Sounds like Stefan and Mailchimp had a business arrangement and she's now a third party interfering with it (and bragging on twitter).

https://en.wikipedia.org/wiki/Tortious_interference

1 comments

I can't imagine a situation where MailChimp is legally prevented from enforcing its own terms of use just because a third party pointed out the breach. Think of how exploitable that loophole would be.
I can't imagine that either, but this isn't a case between Stefan and Mailchimp, this is a case between Stefan and Nandini in Tort Court where the requirements are much lower:

1. The existence of a contractual relationship or beneficial business relationship between two parties. Stefan is on mailchimp

2. Knowledge of that relationship by a third party.

3. Intent of the third party to induce a party to the relationship to breach the relationship. Tweet: https://twitter.com/nandoodles/status/1216903968439357446

4. Lack of any privilege on the part of the third party to induce such a breach. This is on Mailchimp's TOS

5. The contractual relationship is breached. Tweet: https://twitter.com/Mailchimp/status/1217073200414306304

6. Damage to the party against whom the breach occurs. This remains to be seen

You are inappropriately equating the termination of a contract with a breach (= a violation) of the contract. The Mailchimp terms of service allow the company to terminate the contractual relationship at any time [1] -- they did not breach the contract by choosing to terminate it.

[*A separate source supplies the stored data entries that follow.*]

(** * The manifest, tag and catalog handlers of the OCI registry front end

    A shallow embedding of [registry/manifest.go]: the Go library functions
    the handlers call, the manifest store with Go's map aliasing, the three
    handlers, and the properties of the handlers. *)

From Stdlib Require Import ZArith Lia String Ascii List DecimalString.
From Stdlib.Strings Require Import Byte.
From stdpp Require Import base option list gmap strings sorting.

Local Open Scope Z_scope.

(** ** Go slices of strings

    A slice is modelled by the list of its elements, with capacity equal to
    length: every slice expression of [manifest.go] has its upper bound at
    most [len], so the bounds checks below are the ones Go performs. The
    integer indices are Go's [int], here [Z]. *)

Definition len {A} (l : list A) : Z := Z.of_nat (length l).

(** [s[i]]: [None] is Go's "index out of range" panic. *)
Definition index {A} (s : list A) (i : Z) : option A :=
  if (i <? 0) || (len s <=? i) then None else s !! Z.to_nat i.

(** [s[lo:hi]]: [None] is Go's "slice bounds out of range" panic. *)
Definition slice {A} (s : list A) (lo hi : Z) : option (list A) :=
  if (lo <? 0) || (hi <? lo) || (len s <? hi) then None
  else Some (take (Z.to_nat (hi - lo)) (drop (Z.to_nat lo) s)).

(** [s[lo:]] is [s[lo:len(s)]] and [s[:hi]] is [s[0:hi]]. *)
Definition slice_from {A} (s : list A) (lo : Z) : option (list A) :=
  slice s lo (len s).
Definition slice_to {A} (s : list A) (hi : Z) : option (list A) :=
  slice s 0 hi.

(** ** Package [strings] *)

Module strings.

(** [strings.Split(s, sep)] for a non-empty separator: the substrings of
    [s] between the non-overlapping occurrences of [sep], found left to
    right. [skip] counts the bytes of a matched separator still to pass,
    [cur] holds the bytes of the current piece in reverse. *)
Fixpoint Split_go (sep : string) (skip : nat) (cur : string) (s : string)
  : list string :=
  match s with
  | EmptyString => [String.rev cur]
  | String a s' =>
      match skip with
      | S k => Split_go sep k cur s'
      | O =>
          if String.prefix sep s
          then String.rev cur
                 :: Split_go sep (Nat.pred (String.length sep)) EmptyString s'
          else Split_go sep O (String a cur) s'
      end
  end.

Definition Split (s sep : string) : list string :=
  Split_go sep O EmptyString s.

(** [strings.Join(elems, sep)]. *)
Definition Join (elems : list string) (sep : string) : string :=
  String.concat sep elems.
Lemma set_sound cm time h text target_language r o cm' h' :
  set cm time h text target_language r = (o, cm', h') ->
  l1_sound cm -> l1_sound cm'.
Proof.
  unfold set. remember (_generate_cache_key text target_language) as k.
  destruct (l1_cache cm) as [c|] eqn:L1;
    [|intros [= <- <- <-]; apply set_l2_sound].
  destruct (TTLCache.truthy time c);
    [|intros [= <- <- <-]; apply set_l2_sound].
  unfold dict_copy, alloc.
  destruct (TTLCache.setitem time c k (length h)) as [c'|e] eqn:Es;
    intros [= <- <- <-]; [|auto].
  intros _. apply set_l2_sound. unfold l1_sound. simpl. intros _.
  apply (setitem_sound _ _ _ _ _ Es).
Qed.

(** [set] only adds objects. *)
Lemma set_keeps cm time h text target_language r o cm' h' :
  set cm time h text target_language r = (o, cm', h') ->
  forall r', (r' < length h)%nat -> h' !! r' = h !! r'.
Proof.
  unfold set. remember (_generate_cache_key text target_language) as k.
  destruct (l1_cache cm) as [c|]; [|intros [= <- <- <-]; auto].
  destruct (TTLCache.truthy time c); [|intros [= <- <- <-]; auto].
  unfold dict_copy, alloc.
  destruct (TTLCache.setitem time c k (length h));
    intros [= <- <- <-] r' Hr'; apply lookup_app_l; exact Hr'.
Qed.

(** A sound cache accepts every [set]. *)
Lemma set_returns cm time h text target_language r :
  l1_sound cm ->
  exists cm' h',
    set cm time h text target_language r = (Returned tt, cm', h').
Proof.
  unfold l1_sound, set.
  remember (_generate_cache_key text target_language) as k.
  destruct (l1_cache cm) as [c|]; [|intros _; eauto].
  intros Hs. destruct (TTLCache.truthy time c) eqn:Ht; [|eauto].
  assert (Hm : 1 <= TTLCache.maxsize c).
  { apply Hs. intros E. rewrite (truthy_empty_links time c E) in Ht.
    discriminate Ht. }
  unfold dict_copy, alloc, TTLCache.setitem.
  destruct (Z.ltb_spec (TTLCache.maxsize c) 1) as [?|_]; [lia|].
  eauto.
Qed.

End Frame.
End FrameFacts.

(* ===================================================================== *)
(** * Properties of the endpoints *)
(* ===================================================================== *)

Module MainFacts.
Import PyStr Await TranslationServices CacheManager Main CascadeFacts
  TTLCacheFacts CacheFacts FrameFacts.

Section MainFacts.
Context `{Interp} `{Process} {W : Type} (srv : services W).

(** ** What [get] and [set] do to the cache and to the heap *)

(** A miss leaves the cache as it was. *)
Lemma get_l2_miss self time h k cm h' :
  get_l2 self time h k = (Returned None, cm, h') -> cm = self.
Proof.
  unfold get_l2. destruct (redis_client self) as [client|]; [|congruence].
  destruct (Redis.get time client k) as [[d|]|e]; try congruence.
  simpl. destruct (l1_cache self) as [c|]; [|congruence].
  destruct (TTLCache.truthy time c); [|congruence].
  destruct (TTLCache.setitem time c k (length h)); congruence.
Qed.

Lemma get_miss self time h text target_language cm h' :
  get self time h text target_language = (Returned None, cm, h') -> cm = self.
Proof.
  unfold get. remember (_generate_cache_key text target_language) as k.
  destruct (l1_cache self) as [c|]; [|apply get_l2_miss].
  destruct (TTLCache.truthy time c && TTLCache.contains time c k);
    [|apply get_l2_miss].
  destruct (TTLCache.getitem time c k) as [[r c']|e]; congruence.
Qed.

(** ** The degraded result as a response *)

Lemma response_of_all_failed (h : heap) (r : ref) (x : pynumber)
    (level : value) (level' : option str) text source_language
    target_language :
  TranslationResponse.optional_str {[ "cache_level" := level ]} "cache_level"
  = Returned level' ->
  h !! r
  = Some (<["cache_level" := level]>
            (<["processing_time_ms" := VFloat x]>
               (all_failed text source_language target_language))) ->
  response_of h r
  = Returned
      {| TranslationResponse.translated_text := text;
         TranslationResponse.source_language := source_language;
         TranslationResponse.target_language := target_language;
         TranslationResponse.service := lit "none";
         TranslationResponse.confidence := 0;
         TranslationResponse.original_text := text;
         TranslationResponse.cache_level := level';
         TranslationResponse.processing_time_ms := Some x;
         TranslationResponse.error :=
           Some (lit "All translation services failed") |}.
Proof.
  intros Hl Hr. unfold response_of. rewrite Hr. simpl default.
  unfold TranslationResponse.of_dict, TranslationResponse.required_str,
    TranslationResponse.confidence_field, TranslationResponse.optional_float,
    all_failed, result_dict.
  unfold TranslationResponse.optional_str in *.
  rewrite lookup_singleton_eq in Hl.
  repeat (rewrite lookup_insert_ne by discriminate).
  rewrite !lookup_insert_eq. simpl.
  repeat (rewrite lookup_insert_ne by discriminate).
  rewrite !lookup_insert_eq. simpl.
  repeat first [rewrite lookup_insert_eq
               | rewrite lookup_insert_ne by discriminate
               | rewrite lookup_singleton_eq]; simpl.
  destruct level; inversion Hl; subst; reflexivity.
Qed.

[1]: https://mailchimp.com/legal/terms/ -- "3. Closing Your Account: You or Mailchimp may terminate the Agreement at any time and for any reason by terminating your Mailchimp account or giving notice to the other party."

Good catch. Mailchimp has better coverage in their TOS than most I've looked at.
Better? Not unusually so. Unconditional termination clauses are standard practice; most terms of service will include something to that effect.
> I can't imagine that either, but this isn't a case between Stefan and Mailchimp, this is a case between Stefan and Nandini in Tort Court

Well, it's not a case at all, and it's not likely to be one.

> Intent of the third party to induce a party to the relationship to breach the relationship.

Terminating a contract as provided for in the contract is not a breach of the contract. The only arguable breach is on Molyneux’s part by violating the ToS, and clearly Nandini didn't induce that breach.

SM breached the contract himself when he violated the ToS.
True, but then it's on MailChimp to prove it. They're definitely open to arbitration. I wouldn't want to be in that position.
> True, but then it's on MailChimp to prove it.

No, it's not, unless they want damages or some other government-imposed remedy.

Why not? It’s so clear cut it’d be a slam dunk for MailChimp.